Boundary Value Problems
Volume 2007 (2007), Article ID 48348, 20 pages
doi:10.1155/2007/48348
Research Article
Unbounded Supersolutions of Nonlinear Equations with Nonstandard Growth
1Department of Mathematics and Statistics, University of Helsinki, P.O. Box 68, 00014, Helsinki, Finland
2Department of Mathematical Sciences, University of Oulu, P.O. Box 3000, 90014, Oulu, Finland
3Institute of Mathematics, Helsinki University of Technology, P.O. Box 1100, 02015, Espoo, Finland
Received 3 March 2006; Revised 16 May 2006; Accepted 28 May 2006
Academic Editor: Ugo Pietro Gianazza
Copyright © 2007 Petteri Harjulehto et al.
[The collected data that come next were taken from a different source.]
(** [s.isin(values)] and [s == v]. *)
Definition isin (s : series) (values : list cell) : list bool :=
  (λ v, bool_decide (v ∈ values)) <$> s.

Definition eq_scalar (s : series) (v : cell) : list bool :=
  (λ x, bool_decide (x = v)) <$> s.

Definition mask_and (m1 m2 : list bool) : list bool := zip_with andb m1 m2.

(** [s.unique()]: the distinct values, in order of first appearance. *)
Definition unique (s : series) : list cell := reverse (remove_dups (reverse s)).

(** [sorted(...)] on strings: ascending in code-point order, which on the
    UTF-8 bytes is the lexicographic order of [String.le]. *)
Definition sorted (l : list string) : list string := merge_sort String.le l.

(** [enumerate(l)]. *)
Definition enumerate {A} (l : list A) : list (nat * A) := imap pair l.

(** [{k: v for v, k in pairs}]: a later pair overwrites an earlier one. *)
Definition dict_of (pairs : list (nat * string)) : gmap string nat :=
  foldl (λ m '(idx, val), <[val := idx]> m) ∅ pairs.

(** [s.map(mapping)] on a text column: the code of a key; missing for a
    missing value and for a text that is no key. *)
Definition map_dict (mapping : gmap string nat) (s : list (option string)) : series :=
  (λ k, match k ≫= (mapping !!.) with
        | Some n => VInt (Z.of_nat n)
        | None => VNaN
        end) <$> s.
This is an open access article distributed under the Creative Commons Attribution License, which permits unrestricted use, distribution, and reproduction in any medium, provided the original work is properly cited.
Abstract
We show that every weak supersolution of a variable exponent p-Laplace equation is lower semicontinuous and that the singular set of such a function is of zero capacity if the exponent is
logarithmically Hölder continuous. As a technical tool we derive Harnack-type estimates for possibly unbounded supersolutions.